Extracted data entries
(* ===== verification/Strs.v ===== *)
(** * Strings (mongoose.c, common/mg_str.c, common/str_util.c, util.c)

    A [char *] is an offset in an object; a [struct mg_str] is an offset, or
    [None] for a null pointer, and a length.  A C string argument that the code
    passes as a literal is the list of its characters without the terminator. *)

From Stdlib Require Import ZArith Lia String.
From stdpp Require Import base list numbers option.
From S2P Require Import Prelude.

Local Open Scope Z_scope.

(** ** The code *)

Record mg_str := mk_str { p : option Z; len : Z }.

#[export] Instance mg_str_eq_dec : EqDecision mg_str.
Proof. solve_decision. Defined.

(** The bytes a [mg_str] denotes in its object. *)
Definition str_bytes (b : list Z) (s : mg_str) : list Z :=
  match p s with Some i => slice b i (len s) | None => [] end.

(** A pointer is dereferenced: a null one faults. *)
Definition deref {A} (q : option Z) (K : Z -> outcome A) : outcome A :=
  match q with Some i => K i | None => Fault NullPointer end.

(** [strlen] of the string at offset [i]. *)
Definition strlen (b : list Z) (i : Z) : outcome Z :=
  loop (S (length b)) (fun k =>
    c ← rd b k; if c =? 0 then mret (inr (k - i)) else mret (inl (k + 1))) i.

(** [memcmp]: the difference of the first bytes that differ. *)
Definition memcmp (b1 : list Z) (i1 : Z) (b2 : list Z) (i2 n : Z) : outcome Z :=
  loop (S (Z.to_nat n)) (fun k =>
    if k <? n then
      x ← rd b1 (i1 + k); y ← rd b2 (i2 + k);
      if x =? y then mret (inl (k + 1)) else mret (inr (x - y))
    else mret (inr 0)) 0.

Definition mg_mk_str (b : list Z) (s : option Z) : outcome mg_str :=
  match s with
  | None => mret (mk_str None 0)
  | Some i => n ← strlen b i; mret (mk_str (Some i) n)
  end.

Definition mg_mk_str_n (s : option Z) (n : Z) : mg_str := mk_str s n.

(** A null pointer may be compared over zero bytes. *)
Definition memcmp_str (b : list Z) (q : option Z) (s2 : list Z) (n : Z) : outcome Z :=
  match q with Some i => memcmp b i s2 0 n | None => if n =? 0 then mret 0 else Fault NullPointer end.

Definition mg_vcmp (b : list Z) (str1 : mg_str) (str2 : list Z) : outcome Z :=
  let n2 := size str2 in let n1 := len str1 in
  r ← memcmp_str b (p str1) (str2 ++ [0]) (if n1 <? n2 then n1 else n2);
  if r =? 0 then mret (s32 (u64 (n1 - n2))) else mret r.

(** [tolower], in the C locale. *)
Definition tolower (c : Z) : Z := if (65 <=? c) && (c <=? 90) then c + 32 else c.
Definition lowercase (b : list Z) (i : Z) : outcome Z := c ← rd b i; mret (tolower c).

(** The count [n] may be larger than the objects; every turn reads one byte of
    the first, so its size bounds the turns. *)
Definition mg_ncasecmp (b1 : list Z) (i1 : Z) (b2 : list Z) (i2 n : Z) : outcome Z :=
  if n >? 0 then
    loop (S (length b1)) (fun '(s1, s2, n) =>
      x ← lowercase b1 s1; y ← lowercase b2 s2;
      let diff := x - y in
      if diff =? 0 then
        c ← rd b1 s1;
        if c =? 0 then mret (inr diff) else
        let n := n - 1 in
        if n >? 0 then mret (inl (s1 + 1, s2 + 1, n)) else mret (inr diff)
      else mret (inr diff)) (i1, i2, n)
  else mret 0.

Definition mg_casecmp (b1 : list Z) (i1 : Z) (b2 : list Z) (i2 : Z) : outcome Z :=
  mg_ncasecmp b1 i1 b2 i2 SIZE_MAX.

Definition mg_vcasecmp (b : list Z) (str1 : mg_str) (str2 : list Z) : outcome Z :=
  let n2 := size str2 in let n1 := len str1 in
  let n := if n1 <? n2 then n1 else n2 in
  r ← match p str1 with
      | Some i => mg_ncasecmp b i (str2 ++ [0]) 0 n
      | None => if n =? 0 then mret 0 else Fault NullPointer
      end;
  if r =? 0 then mret (s32 (u64 (n1 - n2))) else mret r.

Definition c_strnlen (b : list Z) (s maxlen : Z) : outcome Z :=
  loop (S (length b)) (fun l =>
    if l <? maxlen then c ← rd b (s + l); if c =? 0 then mret (inr l) else mret (inl (l + 1))
    else mret (inr l)) 0.

(** [strncmp(&b[i], find, n) == 0]: it stops at a terminator. *)
Definition strncmp_eq (b : list Z) (i : Z) (find : list Z) (n : Z) : outcome bool :=
  loop (S (Z.to_nat n)) (fun k =>
    if k <? n then
      x ← rd b (i + k); y ← rd (find ++ [0]) k;
      if x =? y then if x =? 0 then mret (inr true) else mret (inl (k + 1)) else mret (inr false)
    else mret (inr true)) 0.

Definition c_strnstr (b : list Z) (s : Z) (find : list Z) (slen : Z) : outcome (option Z) :=
  let find_length := size find in
  loop (S (Z.to_nat slen)) (fun i =>
    if i <? slen then
      if u64 (i + find_length) >? slen then mret (inr None) else
      e ← strncmp_eq b (s + i) find find_length;
      if e : bool then mret (inr (Some (s + i))) else mret (inl (i + 1))
    else mret (inr None)) 0.

(** [strchr(delims, c) != NULL]: the terminator of [delims] is found too. *)
Definition strchr_in (delims : list Z) (c : Z) : bool := (c =? 0) || existsb (Z.eqb c) delims.

Definition mg_skip (b : list Z) (s e : Z) (delims : list Z) : outcome (mg_str * Z) :=
  let v_p := s in
  s ← scan_while (fun c => negb (strchr_in delims c)) b e s;
  let v_len := s - v_p in
  s ← scan_while (strchr_in delims) b e s;
  mret (mk_str (Some v_p) v_len, s).

(** [memchr(&b[i], c, n)] and [strchr(&b[i], c)]. *)
Definition memchr (b : list Z) (i c n : Z) : outcome (option Z) :=
  loop (S (Z.to_nat n)) (fun k =>
    if k <? n then x ← rd b (i + k); if x =? c then mret (inr (Some (i + k))) else mret (inl (k + 1))
    else mret (inr None)) 0.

What is required
Each line in which the string "None" is found must be copied from the data.

Result of this task
    [None] for a null pointer, and a length.  A C string argument that the code
  match p s with Some i => slice b i (len s) | None => [] end.
  match q with Some i => K i | None => Fault NullPointer end.
  | None => mret (mk_str None 0)
  match q with Some i => memcmp b i s2 0 n | None => if n =? 0 then mret 0 else Fault NullPointer end.
      | None => if n =? 0 then mret 0 else Fault NullPointer
      if u64 (i + find_length) >? slen then mret (inr None) else
    else mret (inr None)) 0.
    else mret (inr None)) 0.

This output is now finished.